Thursday, 20 June 2013

Visual Studio Tricks - Code Clone Detection

It seems that the tools I take for granted are not used by all. This is the first in a series of posts where I will be sharing some of my essential Visual Studio tools that every .NET developer should be aware of. If you already are then avoid me stating the obvious and go read something else.

Call me Code Review Girl and hand me a cape. In my role, it is common for me to travel the depth and breadth of Asia, Australia and New Zealand to conduct a code review and design divergence checks on very large government and commercial code bases.

Microsoft has internal tools that let us do that with great ease. This is always where we start. However, we often go further with remediation plans and sit with developers to show them the kind of things we found in their code that need improving. We don't just show them how to fix it but explain why these issues are issues and how they can be tracked down. In my case, I use pair programming to start. Teach a dev to fish and all that.

When I pair program with a developer, I will never let them copy and paste code. They can either type the whole thing from scratch or they can write a method and call it in both places. Copy and pasting code is an anti-pattern that will result in bloated code bases and often carried errors.

Now, that is all well and good when you are writing new code with another developer but for the times when you aren't watching and enforcing that rigour or for past crimes, Visual Studio 2012 gives you Code Clone Detection.

I won't go in to too much detail repeating what the link above explains but I will give you a quick summary of what you get and how to use it.

Code Clone Detection looks at code statements of 10 or more lines that appear in methods and properties across entire projects or solutions.
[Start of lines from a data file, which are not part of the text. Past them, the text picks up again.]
(** The views are of jobs that are tracked. *)
Lemma tick_view j now t v t' : tracker_tick j now t = (Ok v, t') → vw_job_id v = j ∧ is_Some (sv_trackers t !! j).
Proof.
  unfold tracker_tick, require_tracker. unfold mbind at 1, st_bind at 1.
  destruct (sv_trackers t !! j) as [x|]; [|done]. intros Hv. split; [|done].
  unfold mbind, st_bind in Hv. destruct (on_detector _ _ t) as [[u|e] t1]; [|done].
  destruct (maybe_finalize_timeout _ _ t1) as [[u'|e] t2]; [|done].
  unfold current_view, Tracker.current, mbind, st_bind, mret, st_ret in Hv.
  destruct (sv_trackers t2 !! j) as [y|]; [|done].
  destruct (view_of j y) as [w|e] eqn:Hw; [|done]. injection Hv as <- _.
  unfold view_of in Hw. inv_result. by subst.
Qed.
Lemma tick_each_views now l t vs t' :
  tick_each now l t = (Ok vs, t') → ∀ v, v ∈ vs → is_Some (sv_trackers t !! vw_job_id v).
Proof.
  revert t vs t'. induction l as [|j l IH]; intros t vs t'; cbn [tick_each]; unfold mbind, st_bind.
  - intros [= <- _] v []%elem_of_nil.
  - pose proof (tracks_tick j now t) as Hless. unfold st_exec in Hless.
    destruct (tracker_tick j now t) as [[w|e] t1] eqn:Hw; [|done].
    destruct (tick_each now l t1) as [[ws|e] t2] eqn:Hws; [|done]. intros [= <- <-] v [->|Hv]%elem_of_cons.
    + destruct (tick_view _ _ _ _ _ Hw) as [-> Hj]. exact Hj.
    + eapply Hless, IH; [exact Hws|done].
Qed.
End trackers.

Section quiet.
Context {E : Type} `{ServiceLaws E} `{Clock} `{Uuids} `{DispatcherConfig} `{CompletionLib} `{TextLib}.
Context (iso_plus : string → Q → result string) (known : gset string)
  (decoded : list ascii → string) (float_of_text : string → option Q).
Abbreviation M := (DM E).

(** ** The parts of the state *)
Lemma quiet_in_bureau {A} (m : B A) : grows m → quiet (in_bureau m : M A).
Proof.
  intros Hm d. specialize (Hm (dp_bureau d)). unfold st_exec, in_bureau in *.
  destruct (m (dp_bureau d)) as [r b]. by apply same_jobs_eq.
Qed.
Lemma quiet_in_mailbox {A} (m : K A) : quiet (in_mailbox m : M A).
Proof. apply quiet_in_bureau, grows_kernel. Qed.
Lemma quiet_in_texts {A} (m : TX A) : quiet (in_texts m : M A).
Proof. intros d. unfold st_exec, in_texts. destruct (m (dp_texts d)). by apply same_jobs_eq. Qed.
Lemma quiet_in_tracker {A} (m : TS A) : tracks_less m → quiet (in_tracker m : M A).
Proof.
  intros Hm d. specialize (Hm (dp_tracker d)). unfold st_exec, in_tracker in *.
  destruct (m (dp_tracker d)) as [r t]. apply same_jobs_eq; [done..|].
  intros id [Ht|Ht]; [left; by apply Hm|by right].
Qed.
Lemma quiet_in_env {A} (m : E → result A * E) : env_calm m → quiet (in_env m : M A).
Proof.
  intros Hm d. specialize (Hm (dp_env d)). unfold st_exec, in_env. destruct (m (dp_env d)) as [r e].
  apply same_jobs_eq; [done..|]. intros id [Ht|Ht]; [by left|right; by apply Hm].
Qed.
Lemma quiet_of_env {A} (m : E → result A) : quiet (of_env m : M A).
Proof. by intros d. Qed.
Lemma quiet_of_queues {A} (f : dispatcher_state → A) : quiet (of_queues f : M A).
Proof. by intros d. Qed.
Lemma quiet_of_bureau {A} (f : bureau → A) : quiet (of_bureau f : M A).
Proof. by intros d. Qed.
Lemma quiet_clock : quiet (clock_now : M string).
Proof. apply quiet_in_mailbox. Qed.
Lemma quiet_draw prefix : quiet (draw_id prefix : M string).
Proof. apply quiet_in_bureau, grows_new_id. Qed.
Lemma quiet_events f : quiet (st_modify (λ d, with_events (f d) d) : M unit).
Proof. intros d. by apply same_jobs_eq. Qed.
Lemma quiet_snapshots f : quiet (st_modify (λ d, with_snapshots (f d) d) : M unit).
Proof. intros d. by apply same_jobs_eq. Qed.
Lemma quiet_submissions f : quiet (st_modify (λ d, with_submissions (f d) d) : M unit).
Proof. intros d. by apply same_jobs_eq. Qed.
#[local] Hint Resolve law_patch law_ensure law_refresh law_cancel law_finish law_acknowledge
  law_acknowledge_item law_poll tracks_current tracks_finish tracks_ingest tracks_tick_all : quiet.
#[local] Hint Resolve quiet_in_bureau quiet_in_mailbox quiet_in_texts quiet_in_tracker quiet_in_env
  quiet_of_env quiet_of_queues quiet_of_bureau quiet_clock quiet_draw quiet_events
  quiet_snapshots quiet_submissions : quiet.

(** ** Records *)
Lemma quiet_list_jobs a : quiet (list_agent_jobs a : M _).
Proof. unfold list_agent_jobs. quietly. Qed.
Lemma quiet_latest_job a id : quiet (get_latest_job a id : M _).
Proof. unfold get_latest_job, list_agent_jobs. quietly. Qed.
#[local] Hint Resolve quiet_list_jobs quiet_latest_job : quiet.
(** Remembering where a job was found. *)
Lemma quiet_remember id slot (d : dispatcher E) :
  indexed d id slot → same_jobs d (with_queues (remember_job id slot (dp_state d)) d).
Proof.
  intros Hi. split; intros; [done|apply queue_at_remember|apply active_remember|done| |by left].
  match goal with Ht : target_for_job _ _ = _ |- _ => apply index_remember in Ht as [?|[-> ->]] end.
  - by left.
  - right. exact Hi.
Qed.
Lemma quiet_search l id : quiet (search_job l id : M _).
Proof.
  induction l as [|a l IH]; cbn [search_job]; [quietly|]. intros d.
  unfold st_exec, get_latest_job, list_agent_jobs, mbind, st_bind, st_lift, st_gets.
  destruct (normalize_agent_name a) as [n|e] eqn:Hn; [|reflexivity]. cbn.
  change (find_last _ _) with (job_of d n id). destruct (job_of d n id) as [j|] eqn:Hj; [|apply IH].
  cbn. apply quiet_remember. exists n. split; [done|]. by exists j.
Qed.
#[local] Hint Resolve quiet_search : quiet.
Lemma quiet_get_job id : quiet (get_job id : M _).
Proof. unfold get_job. quietly. Qed.
Lemma quiet_latest_for a : quiet (latest_for_agent a : M _).
Proof. unfold latest_for_agent. quietly. Qed.
Lemma quiet_append_event j ty p t : quiet (append_event j ty p t : M _).
Proof. unfold append_event. quietly. Qed.
Lemma quiet_sync a s : quiet (sync_runtime a s : M _).
Proof. unfold sync_runtime. quietly. Qed.
Lemma quiet_load_snapshot i : quiet (load_snapshot i : M _).
Proof. unfold load_snapshot. quietly. Qed.
Lemma quiet_write_completion i a f s x t : quiet (write_completion i a f s x t : M _).
Proof. unfold write_completion. quietly. Qed.
#[local] Hint Resolve quiet_get_job quiet_latest_for quiet_append_event quiet_sync quiet_load_snapshot
  quiet_write_completion : quiet.
Lemma quiet_apply_view j v t : quiet (apply_tracker_view j v t : M _).
Proof. unfold apply_tracker_view, resolve_tracker_timestamp. quietly. Qed.
Lemma quiet_resolve_targets r : quiet (resolve_targets r : M _).
Proof. unfold resolve_targets. quietly. Qed.
Lemma quiet_targets_available l : quiet (validate_targets_available l : M _).
Proof. induction l; cbn [validate_targets_available]; quietly. Qed.
#[local] Hint Resolve quiet_apply_view quiet_resolve_targets quiet_targets_available : quiet.
(** The release, once it has selected [row], posts nothing but the message
    of [row]. *)
Lemma release_issues (row : Row.t) :
  known_text w t0 posts (content row) ->
  Issues (posts_known w t0 posts)
         (bind (postToBluesky (content row))
               (fun _ => Do (UpdateRetrieved (Row.id row)) (fun _ => Ret tt))).
Proof.
  intros Hknown. apply AsyncLaws.issues_bind.
  - unfold postToBluesky. apply AsyncLaws.issues_tryCatch; [| intros e; exact I].
    apply AsyncLaws.issues_bind; [apply AsyncLaws.issues_call; discriminate |].
    intros _. apply AsyncLaws.issues_bind; [apply AsyncLaws.issues_call; discriminate |].
    intros _. apply AsyncLaws.issues_call. intros text H. injection H as <-. exact Hknown.
  - intros _. cbn [Issues]. split; [discriminate | intros r; exact I].
Qed.

Lemma turn_tidy (pool : list (Prog unit)) (st : Sys) (i : nat) (task : Prog unit) :
  Tidy w t0 tr0 posts pool st -> nth_error pool i = Some task ->
  Tidy w t0 tr0 posts
       (set_nth i (fst (Async.resume Cmd Resp World Table exec w task st)) pool)
       (snd (Async.resume Cmd Resp World Table exec w task st)).
Proof.
  intros [Hinv [Hpool Htrace]] Hnth.
  assert (Htask : task = retrieveAndPost \/ Issues (posts_known w t0 posts) task).
  { rewrite Forall_forall in Hpool. apply Hpool. eapply nth_error_In. exact Hnth. }
  split; [apply turn_inv; assumption | split].
  - apply AsyncLaws.Forall_set_nth; [exact Hpool |].
    destruct Htask as [-> | Hissues]; [| right; apply AsyncLaws.issues_resume; exact Hissues].
    right. unfold retrieveAndPost. cbn [Async.resume]. unfold perform. cbn [exec fst].
    destruct (select_oldest (store st)) as [row |] eqn:Hsel; [| exact I].
    apply release_issues. exists row. split; [reflexivity |].
    apply (inv_origin _ _ _ _ _ _ Hinv). apply select_oldest_spec in Hsel. tauto.
  - intros text. rewrite AsyncLaws.resume_next. intros Hin.
    apply in_app_or in Hin. destruct Hin as [Hin | Hin]; [apply Htrace; exact Hin |].
    right. destruct Htask as [-> | Hissues]; [destruct Hin as [H | []]; discriminate H |].
    destruct task as [a | e | c k]; cbn [next_cmd] in Hin;
      [destruct Hin | destruct Hin |].
    destruct Hin as [-> | []]. cbn [Issues] in Hissues. apply (proj1 Hissues). reflexivity.
Qed.

End Tick.

(** However the callbacks and the release of a tick take turns, what is
    posted is laid out from a row that was there before the tick or from a
    post of the listing. *)
Lemma tick_posts (w : World) (posts : list Post.t) (sch : list nat) (st : Sys)
      (text : string) :
  In (AgentPost text) (trace (snd (interleave w sch (pool_of posts) st))) ->
  In (AgentPost text) (trace st) \/ known_text w (store st) posts text.
Proof.
  assert (H : Tidy w (store st) (trace st) posts
                   (fst (interleave w sch (pool_of posts) st))
                   (snd (interleave w sch (pool_of posts) st))).
  { apply (AsyncLaws.interleave_invariant Cmd Resp World Table exec
             (Tidy w (store st) (trace st) posts) w).
    - intros pool st' i p. apply turn_tidy.
    - split; [apply pool_of_inv | split].
      + unfold pool_of. apply Forall_app. split.
        * apply Forall_forall. intros task Hin. apply in_map_iff in Hin.
          destruct Hin as [p [<- _]]. right. apply processPost_issues.
        * constructor; [left; reflexivity | constructor].
      + intros text' Hin. left. exact Hin. }
  apply H.
Qed.
(** * Segmentation commands of the viewer: a shallow embedding

    The command module of the cornerstone segmentation extension
    (generateSegmentation, downloadSegmentation, downloadSegmentationPdf,
    storeSegmentation, downloadRTSS, setBrushSize, setThresholdRange) is
    glue code over services and third-party libraries.  The embedding keeps
    the control flow of every action as it is written and takes the
    services and libraries it calls as an environment record [Env]; the
    observable interactions of an action are collected, in order, in a
    trace of [Event]s. *)

From Stdlib Require Import ZArith String Ascii List.
From Stdlib Require Import Floats.PrimFloat.
From stdpp Require Import base option list gmap strings pretty.

Local Open Scope Z_scope.
Local Open Scope string_scope.
Local Open Scope list_scope.

(** ** JavaScript values and idioms used by the source *)

(** What a [throw] carries.  [TypeError] is what the engine raises on a
    property access or a destructuring of [undefined]; [Error] is
    [new Error(msg)]. *)
Inductive JsError :=
  | TypeError (what : string)
  | Error (msg : string).

Inductive result (A : Type) :=
  | Ok (a : A)
  | Throw (e : JsError).
Arguments Ok {A} a.
Arguments Throw {A} e.

(** [a || d] on a possibly undefined string: the empty string is falsy. *)
Definition str_or (a : option string) (d : string) : string :=
  match a with
  | Some s => if decide (s = EmptyString) then d else s
  | None => d
  end.

(** A template literal [`${a}`] over a possibly undefined string. *)
Definition template (a : option string) : string :=
  match a with
  | Some s => s
  | None => "undefined"
  end.

(** [lines.join('\n')] *)
Definition newline : string := String (ascii_of_nat 10) EmptyString.

Fixpoint join_lines (ls : list string) : string :=
  match ls with
  | [] => EmptyString
  | [l] => l
  | l :: rest => l +:+ newline +:+ join_lines rest
  end.

(** A JavaScript [Set] of numbers keeps its members in insertion order and
    [add] of a member already present changes nothing; [Array.from(set)]
    lists the members in that order. *)
Definition Set_add (s : list Z) (x : Z) : list Z :=
  if decide (x ∈ s) then s else s ++ [x].

(** [new Set(array)] *)
Definition Set_of_array (a : list Z) : list Z := fold_left Set_add a [].

(** ** Images and label maps *)

Record Image := {
  getPixelData : list Z;
  rows : Z;
  columns : Z;
  referencedImageId : option string;
}.
(** * MMSeqs2Runner: a shallow embedding of [scripts/mmseqs2.py]

    The runner submits a sequence to the MMseqs2 server, polls the ticket,
    downloads the archive, selects template structures from the result table
    and fetches them.  The Python methods are embedded as functions in a small
    state-and-exception monad over an explicit [world]: the file system, the
    heap of Python list objects, the two random generators and the trace of
    observable events (HTTP requests, shell commands, sleeps, log records).

    Conventions.
    - Python [str] is [string]; the text handled here is ASCII (bytes above
      127 are treated as neither whitespace nor letters).
    - An uncaught Python exception is [Raise e]; it propagates through
      [bind] exactly as it unwinds the Python call stack.
    - The HTTP servers are one function [server n req]: the response to the
      request [req] issued after [n] earlier requests.
    - Operating-system calls are modelled on their success path: creating or
      removing a directory and writing a file succeed; reading a file that
      does not exist raises [FileNotFoundError].  A text file holds the text
      as Python's text mode delivers it, its line ends being LF; for the
      alignment files, which come out of the archive as bytes, the
      translation of the line ends is written out ([universal_newlines]).
    - The caller's [templates] list holds strings, with possibly a tuple of
      strings in front; a candidate list is a Python list object in the
      heap, so that a callee that mutates it is seen by the caller.
    - The two [while] loops of [_search_mmseqs2] have no bound in the
      source; they are given fuel, and running out of it is [None]. *)

From Stdlib Require Import ZArith Ascii String Floats.
From stdpp Require Import gmap strings.

Open Scope string_scope.

(** ** Python strings *)

Module PyStr.

Definition chars (s : string) : list ascii := list_ascii_of_string s.

Definition code (c : ascii) : nat := nat_of_ascii c.

(** [str.isspace] on ASCII: TAB, LF, VT, FF, CR, the four separators
    FS, GS, RS, US, and the space. *)
Definition isspace (c : ascii) : bool :=
  let n := code c in
  (((9 <=? n) && (n <=? 13)) || ((28 <=? n) && (n <=? 32)))%nat.

Definition is_upper (c : ascii) : bool :=
  let n := code c in ((65 <=? n) && (n <=? 90))%nat.

Definition is_lower (c : ascii) : bool :=
  let n := code c in ((97 <=? n) && (n <=? 122))%nat.

Definition upper_char (c : ascii) : ascii :=
  if is_lower c then ascii_of_nat (code c - 32) else c.

(** [s.upper()] *)
Fixpoint upper (s : string) : string :=
  match s with
  | EmptyString => EmptyString
  | String c s' => String (upper_char c) (upper s')
  end.

(** [re.sub(r"[class]", "", s)]: delete every character of the class. *)
Fixpoint re_sub_class (cls : ascii -> bool) (s : string) : string :=
  match s with
  | EmptyString => EmptyString
  | String c s' =>
      if cls c then re_sub_class cls s' else String c (re_sub_class cls s')
  end.

(** [c in s] for a one-character [c]. *)
Fixpoint contains (c : ascii) (s : string) : bool :=
  match s with
  | EmptyString => false
  | String d s' => Ascii.eqb c d || contains c s'
  end.

(** [sep.join(l)] *)
Fixpoint join (sep : string) (l : list string) : string :=
  match l with
  | [] => EmptyString
  | [x] => x
  | x :: l' => x ++ sep ++ join sep l'
  end.

(** [s.split(sep)] for a one-character separator: the pieces between the
    separators, always at least one piece. *)
Fixpoint split (sep : ascii) (s : string) : list string :=
  match s with
  | EmptyString => [EmptyString]
  | String c s' =>
      if Ascii.eqb c sep then EmptyString :: split sep s'
      else match split sep s' with
           | [] => [String c EmptyString]
           | p :: ps => String c p :: ps
           end
  end.

(** [s.split()]: maximal runs of non-whitespace characters.  [cur] is the
    run being read, in reverse. *)
Fixpoint split_ws_aux (cur : list ascii) (s : string) : list string :=
  let flush := match cur with
               | [] => []
               | _ => [string_of_list_ascii (rev cur)]
               end in
  match s with
  | EmptyString => flush
  | String c s' =>
      if isspace c then (flush ++ split_ws_aux [] s')%list
      else split_ws_aux (c :: cur) s'
  end.

Definition split_ws (s : string) : list string := split_ws_aux [] s.

(** [s.rstrip()]: drop trailing whitespace. *)
Fixpoint rstrip (s : string) : string :=
  match s with
  | EmptyString => EmptyString
  | String c s' =>
      match rstrip s' with
      | EmptyString => if isspace c then EmptyString else String c EmptyString
      | r => String c r
      end
  end.

Definition tab : string := String (ascii_of_nat 9) EmptyString.
Definition newline : string := String (ascii_of_nat 10) EmptyString.

End PyStr.

(** ** JSON values as [json.loads] returns them

    Numbers are doubles; a decoded object is an association list read by
    its first binding of a key. *)

#[local] Set Warnings "-register-all".

Inductive json : Type :=
| JNull
| JBool (b : bool)
| JNum (f : float)
| JStr (s : string)
| JList (l : list json)
| JDict (d : list (string * json)).

(** ** Exceptions, events and the world *)

Inductive exn : Type :=
| RuntimeError (msg : string)
| ValueError
| KeyError (key : string)
| IndexError
| TypeError
| FileNotFoundError (path : string).

Inductive res (A : Type) : Type :=
| Ok (a : A)
| Raise (e : exn).
Arguments Ok {A} a.
Arguments Raise {A} e.

Inductive level : Type := DEBUG | INFO | WARNING.

Inductive request : Type :=
| POST (url : string) (data : list (string * string))
| GET (url : string).

(** What [requests] hands back: [res.json()] is [json_body] ([None] when the
    body is not JSON, where Python raises [ValueError]) and [res.content]. *)
Record response : Type := Response {
  json_body : option json;
  content : string }.

Inductive event : Type :=
| EvHttp (r : request)
| EvShell (cmd : string)
| EvSleep (secs : nat)
| EvLog (lv : level) (msg : string)
| EvPrint (msg : string) (l : list string).
Lemma Forall_sublist {A} (P : A -> Prop) (l1 l2 : list A) :
  sublist l1 l2 -> Forall P l2 -> Forall P l1.
Proof.
  intros Hsub Hall. apply Forall_forall. intros x Hx.
  rewrite Forall_forall in Hall. apply Hall. eapply elem_of_sublist; eassumption.
Qed.

(** ** Properties of the search pipeline *)

(** C5 (score floor).  Given that Qdrant honours the [score_threshold] it is
    passed, every Search returns a response, and no element of its results
    has a similarity score below the floor 0.3. *)
Theorem search_results_above_floor query w :
  honours_threshold ->
  exists resp w',
    semantic_search query w = (Return resp, w') /\
    Forall (fun r => (3 # 10 <= hit_score r)%Q) (sr_results resp).
Proof.
  intros Hthr. apply wp_returns.
  eapply wp_mono; [apply semantic_search_spec |]. cbn beta.
  intros o _ (hits & valid & -> & Hc & Hsub & _).
  eexists. split; [reflexivity |]. cbn [sr_results].
  eapply Forall_sublist; [exact Hsub |].
  exact (candidates_floor _ _ _ _ Hthr Hc).
Qed.

(** C6 (limit is an upper bound).  Given that Qdrant returns at most [limit]
    points, a Search with a valid query returns at most [limit] results: they
    are a sub-list of the candidates of the one Qdrant call, which the score
    floor and the existence filter only shrink. *)
Theorem search_results_at_most_limit query w :
  honours_limit ->
  SearchQuery_valid query ->
  exists resp w' hits,
    semantic_search query w = (Return resp, w') /\
    candidates w (sq_query query) (sq_limit query) hits /\
    sublist (sr_results resp) hits /\
    Z.of_nat (length (sr_results resp)) <= sq_limit query.
Proof.
  intros Hlim [_ [Hlo _]].
  assert (H : wp (semantic_search query) w (fun o _ =>
            exists resp, o = Return resp /\
              exists hits, candidates w (sq_query query) (sq_limit query) hits /\
                sublist (sr_results resp) hits /\
                Z.of_nat (length (sr_results resp)) <= sq_limit query)).
  { eapply wp_mono; [apply semantic_search_spec |]. cbn beta.
    intros o _ (hits & valid & -> & Hc & Hsub & _).
    eexists. split; [reflexivity |]. exists hits. cbn [sr_results].
    split; [exact Hc |]. split; [exact Hsub |].
    assert (Hpos : 0 <= sq_limit query) by lia.
    pose proof (candidates_length _ _ _ _ Hlim Hpos Hc) as Hlen.
    pose proof (sublist_length _ _ Hsub) as Hle. lia. }
  apply wp_returns in H. destruct H as (resp & w' & Hrun & hits & H).
  exists resp, w', hits. tauto.
Qed.


(** C8 (history is best effort).  When writing the history record fails,
    [create_search_history] returns [None] and Search still returns the
    response with the filtered results, unchanged; and the history writer
    never raises, so no failure of it can become a failure of Search. *)
Theorem search_survives_history_failure query w hits w1 valid w2 w3 :
  search_tools (sq_query query) (sq_limit query) w = (Return hits, w1) ->
  valid_results_of hits w1 = (Return valid, w2) ->
  create_search_history (sq_query query) valid w2 = (Return None, w3) ->
  semantic_search query w =
  (Return {| sr_query := sq_query query; sr_results := valid |}, w3) /\
  (forall q results w0, exists r w0',
      create_search_history q results w0 = (Return r, w0')).
Proof.
  intros H1 H2 H3. split.
  - unfold semantic_search, bind. rewrite H1, H2, H3. reflexivity.
  - intros q results w0.
    pose proof (create_search_history_total q results w0) as Ht. unfold wp in Ht.
    destruct (create_search_history q results w0) as [o w0'].
    cbn [fst] in Ht. destruct Ht as [r ->]. eauto.
Qed.

(** ** The history reader *)

Lemma filter_history_item_spec h w :
  wp (filter_history_item h) w (fun o w' =>
    db w' = db w /\ points w' = points w /\
    exists it, o = Return it /\ view_of (db w) h it).
Proof.
  unfold filter_history_item. wp_step.
  eapply wp_mono; [apply valid_results_of_spec |]. cbn beta.
  intros o w1 (valid & -> & (Hd & Hs & Hp) & Hsub & Hall).
  wp_steps. repeat split; auto. eexists. split; [reflexivity |].
  repeat split; auto.
Qed.

Lemma filter_history_items_spec hs w :
  wp (filter_history_items hs) w (fun o w' =>
    db w' = db w /\ points w' = points w /\
    exists items, o = Return items /\ Forall2 (view_of (db w)) hs items).
Proof.
  revert w. induction hs as [| h hs IH]; intros w; cbn [filter_history_items].
  - wp_steps. repeat split. exists []. split; [reflexivity | constructor].
  - wp_step. eapply wp_mono; [apply filter_history_item_spec |]. cbn beta.
    intros o w1 (Hd & Hp & it & -> & Hv).
    wp_step. eapply wp_mono; [apply IH |]. cbn beta.
    intros o w2 (Hd2 & Hp2 & items & -> & Hall).
    wp_steps. rewrite Hd2, Hp2. repeat split; auto.
    exists (it :: items). split; [reflexivity |].
    rewrite Hd in Hall. constructor; assumption.
Qed.

Lemma get_search_history_spec skip limit w :
  wp (get_search_history skip limit) w (fun o w' =>
    db w' = db w /\ points w' = points w /\
    exists items, o = Return items /\
      (items = [] \/ Forall2 (view_of (db w)) (history_page w skip limit) items)).
Proof.
  unfold get_search_history, query_history_all, history_page. wp_steps.
  - eapply wp_mono; [apply filter_history_items_spec |]. cbn beta. wsimpl.
    intros o w1 (Hd & Hp & items & -> & Hall). wsimpl.
    repeat split; auto. exists items. auto.
  - repeat split. exists []. auto.
Qed.

Lemma filter_history_item_ok h w :
  faults w = [] ->
  exists w', filter_history_item h w = (Return (live_view (db w) h), w') /\
             db w' = db w /\ faults w' = [].
Proof.
  intros Hf. unfold filter_history_item, bind.
  rewrite (valid_results_of_ok _ _ Hf). cbn. eauto.
Qed.

Lemma filter_history_items_ok hs w :
  faults w = [] ->
  exists w', filter_history_items hs w = (Return (live_view (db w) <$> hs), w') /\
             db w' = db w /\ faults w' = [].
Proof.
  revert w. induction hs as [| h hs IH]; intros w Hf; cbn [filter_history_items].
  - exists w. auto.
  - unfold bind.
    destruct (filter_history_item_ok h w Hf) as (w1 & -> & Hd1 & Hf1).
    destruct (IH w1 Hf1) as (w2 & -> & Hd2 & Hf2).
    exists w2. rewrite Hd1. cbn. rewrite Hd2. auto.
Qed.

Lemma get_search_history_ok skip limit w :
  faults w = [] ->
  exists w', get_search_history skip limit w =
             (Return (live_view (db w) <$> history_page w skip limit), w') /\
             db w' = db w.
Proof.
  intros Hf. unfold get_search_history, query_history_all, try_except, bind.
  rewrite (external_ok _ _ Hf). cbn [get_world ret].
  destruct (filter_history_items_ok (history_page w skip limit) w Hf)
    as (w' & Hrun & Hd & _).
  unfold history_page in Hrun. rewrite Hrun. eauto.
Qed.

Lemma newest_first_stored (m : gmap Z HistoryRow) h :
  h ∈ newest_first m ->
  exists row, m !! h_id h = Some row /\ h = SearchHistory_of (h_id h) row.
Proof.
  unfold newest_first. rewrite merge_sort_Permutation.
  intros Hin. apply list_elem_of_fmap in Hin as ([i row] & -> & Hin).
  apply elem_of_map_to_list in Hin. exists row. cbn. auto.
Qed.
It works on code with up to 40% of its tokens changed and with statements that have been rearranged.

There are two ways to use it:
  1. Highlight a specific piece of code, right-click and choose to Find Matching Clones in Solution; and find that specific code repeated; or
  2. Use the Analyze menu to Analyze Solution for Code Clones and find all occurrences of repeated code.
There are ways to exclude certain files like generated code and you will want to do that with large generated code bases.

I find this one of the most useful tools when looking at how to attack a large code base that needs a refactoring machete. This is a tech lead's best friend. Or at least one of them.

Let the clone wars begin.


Sherry said...

Nice and informative read for me. I have not used this before. Rather do it manually by going through chunks and then refactoring them into a single method, helper or the like..

Damana Madden said...

This certainly does not discourage you from manual refactoring. It is a way of indicating where you should focus.

Sherry said...

true. infact manual refactoring has two advantages which i can mention right away.
1. you swim through the system every now and then which helps you know every nook of it.
2. if you are doing it as a routine, next time you code, you code it better and more precise.